(* ===== verification/JsUri.v ===== *)
(** * Percent encoding and decoding

    [decodeURIComponent] of the language: escapes of bytes that form UTF-8
    become code units, everything else stays; a malformed escape or sequence is
    an error. [encodeURIComponent] is its inverse. *)

From S2P Require Import Prelude JsStr JsNum JsJson.

(** The byte of an escape at the start of the text, and the rest. *)
Definition escaped_byte (s : jsstr) : option (N * jsstr) :=
  match s with
  | 37%N :: a :: b :: t =>
      match hex_val a, hex_val b with
      | Some x, Some y => Some (Z.to_N (16 * x + y), t)
      | _, _ => None
      end
  | _ => None
  end.

(** The number of continuation bytes a first byte announces, and its own bits. *)
Definition utf8_lead (b : N) : option (nat * N) :=
  (if (192 <=? b) && (b <? 224) then Some (1%nat, b - 192)
   else if (224 <=? b) && (b <? 240) then Some (2%nat, b - 224)
   else if (240 <=? b) && (b <? 248) then Some (3%nat, b - 240)
   else None)%N.

Fixpoint utf8_rest (n : nat) (v : N) (s : jsstr) : option (N * jsstr) :=
  match n with
  | O => Some (v, s)
  | S n =>
      match escaped_byte s with
      | Some (b, t) => if ((128 <=? b) && (b <? 192))%N then utf8_rest n (v * 64 + (b - 128))%N t else None
      | None => None
      end
  end.

(** A code point in its shortest form that is not a surrogate. *)
Definition utf8_valid (n : nat) (v : N) : bool :=
  (match n with
   | 1%nat => 128 <=? v
   | 2%nat => (2048 <=? v) && negb ((55296 <=? v) && (v <=? 57343))
   | _ => (65536 <=? v) && (v <=? 1114111)
   end)%N.

Definition code_units (v : N) : jsstr :=
  (if v <? 65536 then [v]
   else [55296 + (v - 65536) / 1024; 56320 + (v - 65536) mod 1024])%N.

(** One unit of fuel per code unit: every turn uses at least one. *)
Fixpoint decode_go (fuel : nat) (s : jsstr) : option jsstr :=
  match fuel, s with
  | O, _ => Some []
  | _, [] => Some []
  | S f, c :: t =>
      if negb (c =? 37)%N then cons c <$> decode_go f t
      else
        match escaped_byte s with
        | None => None
        | Some (b, r) =>
            if (b <? 128)%N then cons b <$> decode_go f r
            else match utf8_lead b with
                 | None => None
                 | Some (n, v) =>
                     match utf8_rest n v r with
                     | Some (v, r) => if utf8_valid n v then app (code_units v) <$> decode_go f r else None
                     | None => None
                     end
                 end
        end
  end.

Definition decodeURIComponent (s : jsstr) : option jsstr := decode_go (length s) s.

Lemma decode_plain s : forallb (fun c => negb (c =? 37)%N) s = true -> decodeURIComponent s = Some s.
Proof.
  unfold decodeURIComponent. induction s as [|c s IH]; [done|]. cbn [forallb length decode_go].
  rewrite andb_true_iff. intros [-> Hs]. by rewrite IH.
Qed.

Lemma escaped_byte_length x b r : escaped_byte x = Some (b, r) -> length r + 3 <= length x.
Proof.
  destruct x as [|p [|a [|b' t]]]; try done; cbn [escaped_byte];
    destruct p as [|p]; try done; do 6 (destruct p as [p|p|]; try done);
    destruct (hex_val a), (hex_val b'); intros [= <- <-]; cbn; lia.
Qed.

Lemma utf8_rest_length k v x w y : utf8_rest k v x = Some (w, y) -> length y <= length x.
Proof.
  revert v x. induction k as [|k IH]; intros v x; cbn [utf8_rest]; [by intros [= _ ->]|].
  destruct (escaped_byte x) as [[b t]|] eqn:E; [|done]. apply escaped_byte_length in E.
  destruct (_ && _); [|done]. intros Hu%IH. lia.
Qed.

(** The fuel is enough: more does not change the result. *)
Lemma decode_go_fuel f s : length s <= f -> decode_go f s = decodeURIComponent s.
Proof.
  unfold decodeURIComponent. remember (length s) as n eqn:Hn. assert (length s <= n) as Hle by lia. clear Hn.
  revert s f Hle. induction n as [|n IH]; intros s f Hs Hf.
  - destruct s as [|c s]; [|cbn in Hs; lia]. by destruct f.
  - destruct f as [|f]; [lia|]. destruct s as [|c s]; [done|]. cbn [decode_go length] in *.
    assert (forall r, length r <= n -> decode_go f r = decode_go n r) as Hr by (intros r Hr; apply IH; lia).
    destruct (negb (c =? 37)%N); [by rewrite Hr by lia|].
    destruct (escaped_byte (c :: s)) as [[b r]|] eqn:E; [|done]. apply escaped_byte_length in E. cbn [length] in E.
    destruct (b <? 128)%N; [by rewrite Hr by lia|].
    destruct (utf8_lead b) as [[k v]|]; [|done].
    destruct (utf8_rest k v r) as [[w y]|] eqn:E2; [|done]. apply utf8_rest_length in E2.
    destruct (utf8_valid k w); [|done]. by rewrite Hr by lia.
Qed.

(** ** Percent encoding

    [encodeURIComponent]; [None] is the URIError of a lone surrogate. *)
Definition unreserved (c : jschar) : bool :=
  is_word c || existsb (N.eqb c) (js "-.!~*'()").

Definition hex_upper (d : N) : jschar := (if d <? 10 then d + 48 else d + 55)%N.
Definition percent (b : N) : jsstr := [37%N; hex_upper (b / 16); hex_upper (b mod 16)].

Definition utf8_bytes (v : N) : list N :=
  (if v <? 128 then [v]
   else if v <? 2048 then [192 + v / 64; 128 + v mod 64]
   else if v <? 65536 then [224 + v / 4096; 128 + (v / 64) mod 64; 128 + v mod 64]
   else [240 + v / 262144; 128 + (v / 4096) mod 64; 128 + (v / 64) mod 64; 128 + v mod 64])%N.

Definition percent_all (v : N) : jsstr := concat (map percent (utf8_bytes v)).

Definition high_surrogate (c : jschar) : bool := ((55296 <=? c) && (c <=? 56319))%N.
Definition low_surrogate (c : jschar) : bool := ((56320 <=? c) && (c <=? 57343))%N.

Fixpoint encodeURIComponent (s : jsstr) : option jsstr :=
  match s with
  | [] => Some []
  | c :: t =>
      if unreserved c then cons c <$> encodeURIComponent t
      else if low_surrogate c then None
      else if high_surrogate c then
        match t with
        | d :: t' =>
            if low_surrogate d
            then app (percent_all (65536 + (c - 55296) * 1024 + (d - 56320))%N) <$> encodeURIComponent t'
            else None
        | [] => None
        end
      else app (percent_all c) <$> encodeURIComponent t
  end.

Lemma hex_upper_val d : (d < 16)%N -> hex_val (hex_upper d) = Some (Z.of_N d).
Proof.
  intros H. assert (In d (map N.of_nat (seq 0 16))) as Hin.
  { apply in_map_iff. exists (N.to_nat d). split; [lia|]. apply in_seq. lia. }
  cbn in Hin. repeat (destruct Hin as [<-|Hin]; [reflexivity|]). done.
Qed.

Lemma escaped_percent b r : (b < 256)%N -> escaped_byte (percent b ++ r) = Some (b, r).
Proof.
  intros H. unfold percent. cbn [app escaped_byte].
  rewrite hex_upper_val by (apply N.Div0.div_lt_upper_bound; lia).
  rewrite hex_upper_val by (apply N.mod_lt; lia). f_equal. f_equal.
  pose proof (N.div_mod b 16). lia.
Qed.

(** Decoding one escaped byte. *)
Lemma decode_percent b r : (b < 256)%N ->
  decodeURIComponent (percent b ++ r) =
    if (b <? 128)%N then cons b <$> decodeURIComponent r
    else match utf8_lead b with
         | None => None
         | Some (n, v) =>
             match utf8_rest n v r with
             | Some (v, y) => if utf8_valid n v then app (code_units v) <$> decodeURIComponent y else None
             | None => None
             end
         end.
Proof.
  intros H. unfold decodeURIComponent at 1.
  replace (length (percent b ++ r)) with (S (S (S (length r)))) by done. set (f := S (S (length r))).
  change (decode_go (S f) (percent b ++ r)) with
    (match escaped_byte (percent b ++ r) with
     | None => None
     | Some (b, r) =>
         if (b <? 128)%N then cons b <$> decode_go f r
         else match utf8_lead b with
              | None => None
              | Some (n, v) =>
                  match utf8_rest n v r with
                  | Some (v, r) => if utf8_valid n v then app (code_units v) <$> decode_go f r else None
                  | None => None
                  end
              end
     end).
  rewrite escaped_percent by done. rewrite decode_go_fuel by (unfold f; lia).
  destruct (b <? 128)%N; [done|]. destruct (utf8_lead b) as [[n v]|]; [|done].
  destruct (utf8_rest n v r) as [[w y]|] eqn:E; [|done]. apply utf8_rest_length in E.
  by rewrite decode_go_fuel by (unfold f; lia).
Qed.

Lemma utf8_rest_percent n v b r : (b < 64)%N -> utf8_rest (S n) v (percent (128 + b) ++ r) = utf8_rest n (v * 64 + b)%N r.
Proof.
  intros H. cbn [utf8_rest]. rewrite escaped_percent by lia.
  replace ((128 <=? 128 + b) && (128 + b <? 192))%N with true
    by (symmetry; apply andb_true_iff; split; [apply N.leb_le|apply N.ltb_lt]; lia).
  f_equal. lia.
Qed.

Definition is_surrogate (v : N) : bool := ((55296 <=? v) && (v <=? 57343))%N.

(** Arithmetic with quotients and remainders by constants. *)
Ltac divlia := zify; Z.to_euclidean_division_equations; lia.

Ltac solve_if := match goal with |- context [if ?b then _ else _] =>
  first [replace b with true by (symmetry; rewrite ?andb_true_iff, ?N.leb_le, ?N.ltb_lt; divlia)
        |replace b with false by (symmetry; rewrite ?andb_false_iff, ?N.leb_gt, ?N.ltb_ge; divlia)] end; cbv iota.

Lemma decode_code_point v r : (v < 1114112)%N -> is_surrogate v = false ->
  decodeURIComponent (percent_all v ++ r) = app (code_units v) <$> decodeURIComponent r.
Proof.
  intros Hv Hs. unfold is_surrogate in Hs. apply andb_false_iff in Hs. rewrite !N.leb_gt in Hs.
  unfold percent_all, utf8_bytes.
  destruct (v <? 128)%N eqn:E1; [|destruct (v <? 2048)%N eqn:E2; [|destruct (v <? 65536)%N eqn:E3]];
    rewrite ?N.ltb_lt, ?N.ltb_ge in *; cbn [map concat]; rewrite <- ?app_assoc, decode_percent by divlia.
  - solve_if. unfold code_units. solve_if. done.
  - solve_if. unfold utf8_lead. solve_if. rewrite utf8_rest_percent by divlia. cbn [utf8_rest].
    replace ((192 + v / 64 - 192) * 64 + v mod 64)%N with v by divlia. cbn [utf8_valid app]. by solve_if.
  - solve_if. unfold utf8_lead. do 2 solve_if. rewrite !utf8_rest_percent by divlia. cbn [utf8_rest].
    replace (((224 + v / 4096 - 224) * 64 + (v / 64) mod 64) * 64 + v mod 64)%N with v by divlia.
    replace (utf8_valid 2 v) with true; [done|]. symmetry. unfold utf8_valid.
    rewrite andb_true_iff, negb_true_iff, andb_false_iff, !N.leb_gt, N.leb_le. lia.
  - solve_if. unfold utf8_lead. do 3 solve_if. rewrite !utf8_rest_percent by divlia. cbn [utf8_rest].
    replace ((((240 + v / 262144 - 240) * 64 + (v / 4096) mod 64) * 64 + (v / 64) mod 64) * 64 + v mod 64)%N with v by divlia.
    cbn [app]. unfold utf8_valid. solve_if. done.
Qed.

Definition units_ok (s : jsstr) : Prop := Forall (fun c => (c < 65536)%N) s.

(** Decoding reads back what was encoded. *)
Lemma decode_encode s e : units_ok s -> encodeURIComponent s = Some e -> decodeURIComponent e = Some s.
Proof.
  unfold units_ok. remember (length s) as n eqn:Hn. assert (length s <= n) as Hle by lia. clear Hn.
  revert s e Hle. induction n as [|n IH]; intros [|c s] e Hle; cbn [length] in Hle; try (cbn; lia);
    try (by intros _ [= <-]). rewrite Forall_cons. intros [Hc Hs]. cbn [encodeURIComponent].
  destruct (unreserved c) eqn:Eu.
  { intros (e' & He & ->)%fmap_Some. apply IH in He; [|lia|done].
    unfold decodeURIComponent in *. cbn [length decode_go].
    replace (negb (c =? 37)%N) with true; [by rewrite He|].
    symmetry. apply negb_true_iff, N.eqb_neq. by intros ->. }
  destruct (low_surrogate c) eqn:El; [done|]. unfold low_surrogate in El. apply andb_false_iff in El. rewrite !N.leb_gt in El.
  destruct (high_surrogate c) eqn:Eh; unfold high_surrogate in Eh.
  - apply andb_true_iff in Eh. rewrite !N.leb_le in Eh. destruct s as [|d s]; [done|].
    destruct (low_surrogate d) eqn:Ed; [|done]. unfold low_surrogate in Ed. apply andb_true_iff in Ed. rewrite !N.leb_le in Ed.
    intros (e' & He & ->)%fmap_Some. cbn [length] in Hle. rewrite Forall_cons in Hs. apply IH in He; [|lia|tauto].
    set (v := (65536 + (c - 55296) * 1024 + (d - 56320))%N).
    rewrite decode_code_point, He; [|lia|unfold is_surrogate; apply andb_false_iff; rewrite !N.leb_gt; lia].
    cbn [fmap option_fmap option_map]. f_equal. unfold code_units.
    replace (v <? 65536)%N with false by (symmetry; apply N.ltb_ge; lia).
    cbn [app]. repeat f_equal; unfold v; divlia.
  - apply andb_false_iff in Eh. rewrite !N.leb_gt in Eh. intros (e' & He & ->)%fmap_Some. apply IH in He; [|lia|done].
    rewrite decode_code_point, He; [|lia|unfold is_surrogate; apply andb_false_iff; rewrite !N.leb_gt; lia].
    cbn [fmap option_fmap option_map]. f_equal. unfold code_units.
    by replace (c <? 65536)%N with true by (symmetry; apply N.ltb_lt; lia).
Qed.

(** The characters of an encoded text. *)
Definition encoded_char (c : jschar) : bool := unreserved c || (c =? 37)%N.

Lemma hex_upper_encoded d : (d < 16)%N -> encoded_char (hex_upper d) = true.
Proof.
  intros H. assert (In d (map N.of_nat (seq 0 16))) as Hin.
  { apply in_map_iff. exists (N.to_nat d). split; [lia|]. apply in_seq. lia. }
  cbn in Hin. repeat (destruct Hin as [<-|Hin]; [reflexivity|]). done.
Qed.

Lemma percent_all_encoded v : (v < 1114112)%N -> forallb encoded_char (percent_all v) = true.
Proof.
  intros Hv. assert (Forall (fun b => (b < 256)%N) (utf8_bytes v)) as H.
  { unfold utf8_bytes. destruct (v <? 128)%N eqn:E1; [|destruct (v <? 2048)%N eqn:E2; [|destruct (v <? 65536)%N eqn:E3]];
      rewrite ?N.ltb_lt, ?N.ltb_ge in *; repeat constructor; divlia. }
  unfold percent_all. induction H as [|b l Hb _ IH]; [done|]. cbn [map concat]. rewrite forallb_app, IH, andb_true_r.
  unfold percent. cbn [forallb]. rewrite !hex_upper_encoded by divlia. done.
Qed.

Lemma encode_chars s e : units_ok s -> encodeURIComponent s = Some e -> forallb encoded_char e = true.
Proof.
  unfold units_ok. remember (length s) as n eqn:Hn. assert (length s <= n) as Hle by lia. clear Hn.
  revert s e Hle. induction n as [|n IH]; intros [|c s] e Hle; cbn [length] in Hle; try (cbn; lia);
    try (by intros _ [= <-]). rewrite Forall_cons. intros [Hc Hs]. cbn [encodeURIComponent].
  destruct (unreserved c) eqn:Eu.
  { intros (e' & He & ->)%fmap_Some. cbn [forallb]. unfold encoded_char at 1. rewrite Eu. apply (IH s); [lia|done..]. }
  destruct (low_surrogate c); [done|]. destruct (high_surrogate c) eqn:Eh.
  - destruct s as [|d s]; [done|]. destruct (low_surrogate d) eqn:Ed; [|done]. cbn [length] in Hle. rewrite Forall_cons in Hs.
    unfold high_surrogate, low_surrogate in *. rewrite andb_true_iff, !N.leb_le in Eh, Ed.
    intros (e' & He & ->)%fmap_Some. rewrite forallb_app, percent_all_encoded by lia. apply (IH s); [lia|tauto|done].
  - intros (e' & He & ->)%fmap_Some. rewrite forallb_app, percent_all_encoded by lia. apply (IH s); [lia|done..].
Qed.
◆ ◆ ◆ ◆
[TASK REQUIREMENTS]:
Start at the first line of the material and transcribe each line exactly, stopping once the line containing "an error. [encodeURIComponent]" has been written.

[YOUR RESPONSE]:
(* ===== verification/JsUri.v ===== *)
(** * Percent encoding and decoding

    [decodeURIComponent] of the language: escapes of bytes that form UTF-8
    become code units, everything else stays; a malformed escape or sequence is
    an error. [encodeURIComponent] is its inverse. *)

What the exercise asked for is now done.